Antigen-specific and nonspecific determinants of cytokine production during topical sensitization of mice to chemical allergens

Background: Topical exposure to chemical allergens such as trimellitic anhydride or 1-chloro-2,4-dinitrochlorobenzene results in the accumulation of dendritic cells (DCs) and subsequent rapid up-regulation of CD4 T-cell proliferation and cytokine secretion within draining lymph nodes. Objective: We investigated the contribution of antigen-specific and CD40 ligand (CD40L)-mediated signals to chemical allergen-induced CD4 T-cell growth and cytokine production. Methods: DCs enriched from lymph nodes of allergen-challenged animals by metrizamide centrifugation were used to stimulate cytokine and proliferative responses by magnetic immunobead-sorted CD4 T cells primed in vivo with the same or unrelated allergen.

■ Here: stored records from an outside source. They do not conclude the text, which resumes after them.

(* ===== verification/ServerCache.v ===== *)
(** * The directory cache of a server: server/cache.c and cache.h

    A server keeps one [skye_directory] per logical directory it has seen, in a hash
    table keyed by the directory's PVFS reference, with a reference count and a
    reader/writer lock.  [server] is the state of a server process: the cache's
    objects live in a store with explicit addresses, because handlers, the split
    thread and the table share them.  [Cache] translates cache.c. *)

From S2P Require Import Prelude GigaIndex Names Utlist Pvfs Connection.

#[local] Open Scope Z_scope.

(** ** pthread reader/writer locks *)

Module Rwlock.

(** How many readers hold the lock, and the thread that holds it for writing. *)
Record rwlock : Type := mkLock { readers : Z; writer : option Z }.

Definition unlocked : rwlock := mkLock 0 None.

(** The value returned and the new lock; waiting for another thread is
    [Blocked].  A thread that already is the writer gets EDEADLK. *)
Definition rdlock (self : Z) (l : rwlock) : outcome (Z * rwlock) :=
  match writer l with
  | Some t => if t =? self then Ret (EDEADLK, l) else Crash Blocked
  | None => Ret (0, mkLock (readers l + 1) None)
  end.

Definition wrlock (self : Z) (l : rwlock) : outcome (Z * rwlock) :=
  match writer l with
  | Some t => if t =? self then Ret (EDEADLK, l) else Crash Blocked
  | None => if readers l =? 0 then Ret (0, mkLock 0 (Some self)) else Crash Blocked
  end.

(** Releasing a lock the thread cannot hold is undefined. *)
Definition unlock (self : Z) (l : rwlock) : outcome rwlock :=
  match writer l with
  | Some t => if t =? self then Ret (mkLock (readers l) None) else Crash LockMisuse
  | None => if 0 <? readers l then Ret (mkLock (readers l - 1) None) else Crash LockMisuse
  end.

End Rwlock.

(** ** The state of a server process *)

Module Server.
Import Pvfs Giga.

(** struct skye_directory (server/cache.h); a failed calloc leaves NULL. *)
Record skye_directory : Type := mkDir {
  mapping : giga_mapping_t;
  refcount : Z;
  handle : PVFS_object_ref;
  splitting_index : Z;
  rwlock : Rwlock.rwlock;
  partition_handles_length : Z;
  partition_handles : option (list Z)
}.

(** struct split_task (server/split.c); its links are those of [Dl.node]. *)
Record split_task : Type := mkTask { parent : PVFS_object_ref; pindex : Z }.

Record server : Type := mkServer {
  conn : Conn.conn_state;
  heap : gmap positive skye_directory;
  dircache : gmap PVFS_object_ref positive;
  flow_sem : Z;
  create_count : Z;
  tasks : gmap positive (Dl.node split_task);
  queue : option positive;
  queue_mutex : option Z
}.

Definition set_heap (h : gmap positive skye_directory) (s : server) : server :=
  mkServer (conn s) h (dircache s) (flow_sem s) (create_count s) (tasks s) (queue s) (queue_mutex s).
Definition set_dircache (c : gmap PVFS_object_ref positive) (s : server) : server :=
  mkServer (conn s) (heap s) c (flow_sem s) (create_count s) (tasks s) (queue s) (queue_mutex s).
Definition set_flow_sem (n : Z) (s : server) : server :=
  mkServer (conn s) (heap s) (dircache s) n (create_count s) (tasks s) (queue s) (queue_mutex s).
Definition set_create_count (n : Z) (s : server) : server :=
  mkServer (conn s) (heap s) (dircache s) (flow_sem s) n (tasks s) (queue s) (queue_mutex s).
Definition set_queue (t : gmap positive (Dl.node split_task)) (q : option positive) (s : server) : server :=
  mkServer (conn s) (heap s) (dircache s) (flow_sem s) (create_count s) t q (queue_mutex s).
Definition set_queue_mutex (o : option Z) (s : server) : server :=
  mkServer (conn s) (heap s) (dircache s) (flow_sem s) (create_count s) (tasks s) (queue s) o.

Definition set_mapping (m : giga_mapping_t) (d : skye_directory) : skye_directory :=
  mkDir m (refcount d) (handle d) (splitting_index d) (rwlock d)
    (partition_handles_length d) (partition_handles d).
Definition set_refcount (n : Z) (d : skye_directory) : skye_directory :=
  mkDir (mapping d) n (handle d) (splitting_index d) (rwlock d)
    (partition_handles_length d) (partition_handles d).
Definition set_splitting_index (i : Z) (d : skye_directory) : skye_directory :=
  mkDir (mapping d) (refcount d) (handle d) i (rwlock d)
    (partition_handles_length d) (partition_handles d).
Definition set_rwlock (l : Rwlock.rwlock) (d : skye_directory) : skye_directory :=
  mkDir (mapping d) (refcount d) (handle d) (splitting_index d) l
    (partition_handles_length d) (partition_handles d).
Definition set_partition_handles (n : Z) (l : option (list Z)) (d : skye_directory) : skye_directory :=
  mkDir (mapping d) (refcount d) (handle d) (splitting_index d) (rwlock d) n l.

Section Access.
Context {W : Type}.

(** Dereferencing the address of a directory. *)
Definition deref (a : positive) : prog (server * W) skye_directory := fun s =>
  match heap s.1 !! a with
  | Some d => Ret (d, s)
  | None => Crash UseAfterFree
  end.

Definition store (a : positive) (d : skye_directory) : prog (server * W) unit :=
  modl (fun s => set_heap (<[a := d]> (heap s)) s).

Definition update (a : positive) (f : skye_directory -> skye_directory) : prog (server * W) unit :=
  d ← deref a; store a (f d).

(** The object and, in this model, the array of handles it owns go together; that the array
    is a block of its own, which the code never frees, is in CacheThreads.v. *)
Definition free (a : positive) : prog (server * W) unit :=
  _ ← deref a; modl (fun s => set_heap (delete a (heap s)) s).

(** A pointer that may be NULL. *)
Definition nonnull (p : option positive) : prog (server * W) positive :=
  match p with Some a => mret a | None => crash_with NullDeref end.

End Access.

End Server.

(** ** server/cache.c *)

Module Cache.
Import Pvfs Giga Server.

(** The position after a batch of [n] entries: token is zero before the first
    batch.  PVFS_ds_position is a 64-bit unsigned integer, the count 32-bit. *)
Definition next_token (tok n : Z) : Z :=
  if tok =? 0 then u32 (n - 1) else u64 (tok + n).

Section Cache.
Context {W : Type} `{PvfsOps W}.
#[local] Abbreviation M := (prog (server * W)).

(** The token [PVFS_sys_readdir] is called with. *)
Definition start_token (tok : Z) : Z := if tok =? 0 then PVFS_READDIR_START else tok.

(** The calling thread, and a bound on the batches of a listing. *)
Variable self : Z.
Variable fuel : nat.

(** The loop of [fill_bitmap] over the entries of one batch. *)
Fixpoint fill_entries (m : giga_mapping_t) (l : list PVFS_dirent) : outcome giga_mapping_t :=
  match l with
  | [] => Ret m
  | d :: l' =>
      match PartName.scan_part (d_name d) with
      | Some index => m ← giga_update_mapping m index; fill_entries m l'
      | None => fill_entries m l'
      end
  end.

Fixpoint fill_batches (n : nat) (m : giga_mapping_t) (ref : PVFS_object_ref)
  (credentials : PVFS_credentials) (tok : Z) : prog W giga_mapping_t :=
  match n with
  | O => crash_with NoFuel
  | S n' => fun w =>
      let '(ret, rd, w) := PVFS_sys_readdir ref (start_token tok) 32 credentials w in
      if ret <? 0 then Ret (m, w)
      else
        m ← fill_entries m (dirent_array rd);
        let tok := next_token tok (outcount rd) in
        if outcount rd =? 32 then fill_batches n' m ref credentials tok w else Ret (m, w)
  end.

Definition fill_bitmap (m : giga_mapping_t) (ref : PVFS_object_ref) : prog W giga_mapping_t := fun w =>
  let '(credentials, w) := PVFS_util_gen_credentials w in
  fill_batches fuel m ref credentials 0 w.

(** HASH_ADD and HASH_DEL on the table of directories. *)
Definition hash_add (r : PVFS_object_ref) (a : positive) : M unit :=
  modl (fun s => set_dircache (<[r := a]> (dircache s)) s).

Definition hash_del (a : positive) : M unit :=
  d ← deref a;
  modl (fun s => set_dircache (delete (handle d) (dircache s)) s).

Definition new_directory (ref : PVFS_object_ref) : M (option positive) :=
  ok ← sys malloc;
  if negb ok then mret None else
  callocd ← sys malloc;
  let n := MAX_BKTS_PER_SERVER * 2 in
  rc ← sys pthread_rwlock_init;
  if negb (rc =? 0) then mret None else
  s ← getl;
  zeroth ← in_world (Conn.pvfs_get_mds (conn s) ref);
  m ← lift (giga_init_mapping (-1) (u32 zeroth) (u32 (Conn.servercount (Conn.opts (conn s)))));
  let a := fresh (dom (heap s)) in
  _ ← store a (mkDir m 1 ref (-1) Rwlock.unlocked n
                 (if callocd : bool then Some (replicate (Z.to_nat n) 0) else None));
  _ ← hash_add ref a;
  m ← in_world (fill_bitmap m ref);
  _ ← update a (set_mapping m);
  mret (Some a).

Definition fetch (ref : PVFS_object_ref) : M (option positive) :=
  s ← getl;
  dir ← (match dircache s !! ref with
         | Some a => mret (Some a)
         | None => new_directory ref
         end);
  match dir with
  | None => mret None
  | Some a => _ ← update a (fun d => set_refcount (i32 (refcount d + 1)) d); mret (Some a)
  end.

Definition lock_with (op : Rwlock.rwlock -> outcome (Z * Rwlock.rwlock)) (a : positive) : M unit :=
  d ← deref a;
  '(_, l) ← lift (op (rwlock d));
  store a (set_rwlock l d).

Definition cache_fetch (ref : PVFS_object_ref) : M (option positive) :=
  dir ← fetch ref;
  match dir with
  | None => mret None
  | Some a => _ ← lock_with (Rwlock.rdlock self) a; mret (Some a)
  end.

Definition cache_fetch_w (ref : PVFS_object_ref) : M (option positive) :=
  dir ← fetch ref;
  match dir with
  | None => mret None
  | Some a =>
      _ ← sys time;
      _ ← lock_with (Rwlock.wrlock self) a;
      _ ← sys time;
      mret (Some a)
  end.

Definition unlock_dir (a : positive) : M unit :=
  d ← deref a;
  l ← lift (Rwlock.unlock self (rwlock d));
  store a (set_rwlock l d).

Definition cache_return (a : positive) : M unit :=
  _ ← unlock_dir a;
  d ← deref a;
  _ ← lift (c_assert (0 <? refcount d));
  let n := i32 (refcount d - 1) in
  _ ← store a (set_refcount n d);
  if n =? 0 then free a else mret tt.

(** The lock the caller holds is not released. *)
Definition cache_destroy (a : positive) : M unit :=
  d ← deref a;
  _ ← lift (c_assert (1 <? refcount d));
  _ ← store a (set_refcount (i32 (refcount d - 1)) d);
  _ ← hash_del a;
  d ← deref a;
  let n := i32 (refcount d - 1) in
  _ ← store a (set_refcount n d);
  if n =? 0 then free a else mret tt.

End Cache.

End Cache.
(* ===== verification/Balance.v ===== *)
(** * Locks and reference counts of the directory cache

    Whatever PVFS answers, the handlers of server/handlers.c use the cache of
    server/cache.c with discipline: no freed directory is touched, no lock is released
    that is not held, and a handler that returns has given back every reference and
    lock it took.  [tame] computations cannot end in the crashes that discipline rules
    out; [keeps] is the frame property of the code between the fetch and the return of
    a directory; [balanced] relates the states before and after a handler. *)

From S2P Require Import Prelude Sha GigaIndex Names Utlist Pvfs Rpc Connection MemFs ServerCache Split Handlers.

#[local] Open Scope Z_scope.

(** ** Computations that cannot break the discipline *)

Section Tame.
Import Pvfs Giga.

(** The crashes that reference counts and locks are there to exclude. *)
Definition disciplined (c : crash) : Prop := c <> UseAfterFree /\ c <> LockMisuse.

Definition tame {A} (m : outcome A) : Prop :=
  match m with Ret _ => True | Crash c => disciplined c end.

Lemma tame_bind {A B} (m : outcome A) (f : A -> outcome B) :
  tame m -> (forall a, tame (f a)) -> tame (m ≫= f).
Proof. destruct m; cbn; auto. Qed.

Lemma tame_Ret {A} (a : A) : tame (Ret a).
Proof. done. Qed.

Lemma tame_Crash {A} c : disciplined c -> tame (A := A) (Crash c).
Proof. done. Qed.

Lemma tame_assert b : tame (c_assert b).
Proof. by destruct b. Qed.

Lemma tame_int x : tame (c_int x).
Proof. unfold c_int. by case_match. Qed.

Lemma tame_one_shl n : tame (c_one_shl n).
Proof. unfold c_one_shl. by case_match. Qed.

Lemma tame_read {A} (l : list A) i : tame (c_read l i).
Proof. unfold c_read. case_match; [|done]. by case_match. Qed.

Lemma tame_write {A} (l : list A) i x : tame (c_write l i x).
Proof. unfold c_write. by case_match. Qed.

Create HintDb tame.
Hint Resolve tame_bind tame_Ret tame_assert tame_int tame_one_shl tame_read tame_write : tame.

(** Walk through a computation by its binds and conditionals. *)
Ltac tame_tac :=
  repeat first
    [ done
    | solve [auto with tame nocore]
    | apply tame_bind; [|intros ?]
    | case_match ].

Lemma tame_hash f : tame (giga_hash_name f).
Proof.
  assert (Hu : forall fuel sc data, tame (Sha1.update_loop fuel sc data)).
  { intros fuel. induction fuel as [|fuel IH]; intros sc [|x data]; cbn [Sha1.update_loop]; [done|done|done|].
    destruct (Sha1.update_step sc (x :: data)). apply IH. }
  unfold giga_hash_name, Sha1.shahash, Sha1.SHA1Final, Sha1.SHA1Update. tame_tac; apply Hu.
Qed.

Lemma tame_floor_log2 x : tame (floor_log2 x).
Proof. unfold floor_log2. tame_tac. Qed.
Hint Resolve tame_hash tame_floor_log2 : tame.

Lemma tame_radix_index i : tame (get_radix_from_index i).
Proof. unfold get_radix_from_index. tame_tac. Qed.
Lemma tame_parent_index i : tame (get_parent_index i).
Proof. unfold get_parent_index. tame_tac. Qed.
Lemma tame_child_index i r : tame (get_child_index i r).
Proof. unfold get_child_index. tame_tac. Qed.
Lemma tame_bit_status bm i : tame (get_bit_status bm i).
Proof. unfold get_bit_status. tame_tac. Qed.
Lemma tame_highest_element n bm : tame (highest_element n bm).
Proof. induction n as [|n IH]; cbn [highest_element]; tame_tac. Qed.
Hint Resolve tame_radix_index tame_parent_index tame_child_index tame_bit_status
  tame_highest_element : tame.

Lemma tame_radix_bmap bm : tame (get_radix_from_bmap bm).
Proof. unfold get_radix_from_bmap, get_highest_index. tame_tac. Qed.
Lemma tame_first_free n bm i k : tame (first_free_child n bm i k).
Proof. revert k. induction n as [|n IH]; intros k; cbn [first_free_child]; tame_tac. Qed.
Lemma tame_nearest n bm i : tame (nearest_ancestor n bm i).
Proof. revert i. induction n as [|n IH]; intros i; cbn [nearest_ancestor]; tame_tac. Qed.
Lemma tame_whole_bytes n i b x : tame (whole_bytes n i b x).
Proof. revert i x. induction n as [|n IH]; intros i x; cbn [whole_bytes]; tame_tac. Qed.
Hint Resolve tame_radix_bmap tame_first_free tame_nearest tame_whole_bytes : tame.

Lemma tame_compute_index h r : tame (compute_index h r).
Proof. unfold compute_index. tame_tac. Qed.
Hint Resolve tame_compute_index : tame.

Lemma tame_index_for_file m f : tame (giga_get_index_for_file m f).
Proof. unfold giga_get_index_for_file. tame_tac. Qed.
Lemma tame_server_for_index m i : tame (giga_get_server_for_index m i).
Proof. unfold giga_get_server_for_index. tame_tac. Qed.
Lemma tame_bucket_num m i : tame (giga_get_bucket_num_for_server m i).
Proof. unfold giga_get_bucket_num_for_server. tame_tac. Qed.
Lemma tame_index_for_splitting m i : tame (giga_index_for_splitting m i).
Proof. unfold giga_index_for_splitting. tame_tac. Qed.
Hint Resolve tame_index_for_splitting : tame.
Lemma tame_is_splittable m i : tame (giga_is_splittable m i).
Proof. unfold giga_is_splittable. tame_tac. Qed.
Lemma tame_migration f i : tame (giga_file_migration_status f i).
Proof. unfold giga_file_migration_status. tame_tac. Qed.
Lemma tame_update_mapping m i : tame (giga_update_mapping m i).
Proof. unfold giga_update_mapping. tame_tac. Qed.
Lemma tame_update_mapping_remove m i : tame (giga_update_mapping_remove m i).
Proof. unfold giga_update_mapping_remove. tame_tac. Qed.
Lemma tame_init_mapping f z n : tame (giga_init_mapping f z n).
Proof. unfold giga_init_mapping. tame_tac. Qed.
Lemma tame_fill_entries m l : tame (Cache.fill_entries m l).
Proof.
  revert m. induction l as [|d l IH]; intros m; cbn [Cache.fill_entries]; [done|].
  case_match; [|done]. apply tame_bind; [apply tame_update_mapping|done].
Qed.
Lemma tame_get_connection c i : tame (Conn.get_connection c i).
Proof. unfold Conn.get_connection. tame_tac. Qed.
Lemma tame_find_addr n i a l : tame (Conn.find_addr n i a l).
Proof. revert i. induction n as [|n IH]; intros i; cbn [Conn.find_addr]; tame_tac. Qed.

End Tame.

#[export] Hint Resolve tame_Ret tame_assert tame_int tame_one_shl tame_read tame_write
  tame_index_for_file tame_server_for_index tame_bucket_num tame_index_for_splitting
  tame_is_splittable tame_migration tame_update_mapping tame_update_mapping_remove
  tame_init_mapping tame_fill_entries tame_get_connection tame_find_addr : skye.

(** ** The frame of the code between fetch and return *)

(** How a handler may leave the mutex of the queue, when not as it found it. *)
Class Mislaid : Type := mislaid : option Z -> Prop.

Section Frame.
Import Pvfs Rpc Giga Server Cache Split Handlers.
Context {W : Type} `{PvfsOps W} `{BucketRpc W} {Ml : Mislaid}.
#[local] Abbreviation M := (prog (server * W)).
#[local] Abbreviation St := (server * W)%type.

(** The fields of a directory that belong to locking, counting and splitting. *)
Definition same_hold (d d' : skye_directory) : Prop :=
  refcount d' = refcount d /\ rwlock d' = rwlock d /\
  Server.handle d' = Server.handle d /\ splitting_index d' = splitting_index d.

Definition queue_ok (s : server) : Prop := exists l, Dl.dl (tasks s) (queue s) l.

(** The same objects are alive, held the same way, and the table is the same. *)
Record inner (s s' : server) : Prop := mkInner {
  inner_conn : conn s' = conn s;
  inner_table : dircache s' = dircache s;
  inner_flow : flow_sem s' = flow_sem s;
  inner_heap : forall a, option_Forall2 same_hold (heap s !! a) (heap s' !! a);
  inner_queue : queue_ok s -> queue_ok s';
  inner_mutex : queue_mutex s' = queue_mutex s \/ mislaid (queue_mutex s')
}.

#[export] Instance same_hold_preorder : PreOrder same_hold.
Proof. split; [done|]. unfold same_hold. intros d1 d2 d3 (-> & -> & -> & ->) (-> & -> & -> & ->). done. Qed.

Cultures of DCs and T cells were supplemented with antibodies that block IL-12 and CD40L activity. Results: Proliferation of CD4 T cells was stimulated by DCs primed with the same but not unrelated antigen, whereas IFN-γ, IL-12, and IL-10 secretion were provoked equally well by DCs primed with either hapten. Blockade of CD40L engagement abrogated production of IFN-γ (80%) and IL-12 (95%) under antigen-nonspecific stimulatory conditions. In contrast, IL-10 secretion was enhanced after CD40L blockade under both antigen-specific and nonspecific conditions. Primary CD4 T cells activated by mitogen were also influenced by DCs in the same way. Conclusion: These results show that during the development of chemical sensitization emerging CD4 T-cell growth and cytokine production are regulated by independent mechanisms requiring antigen presentation and CD40 signaling, respectively.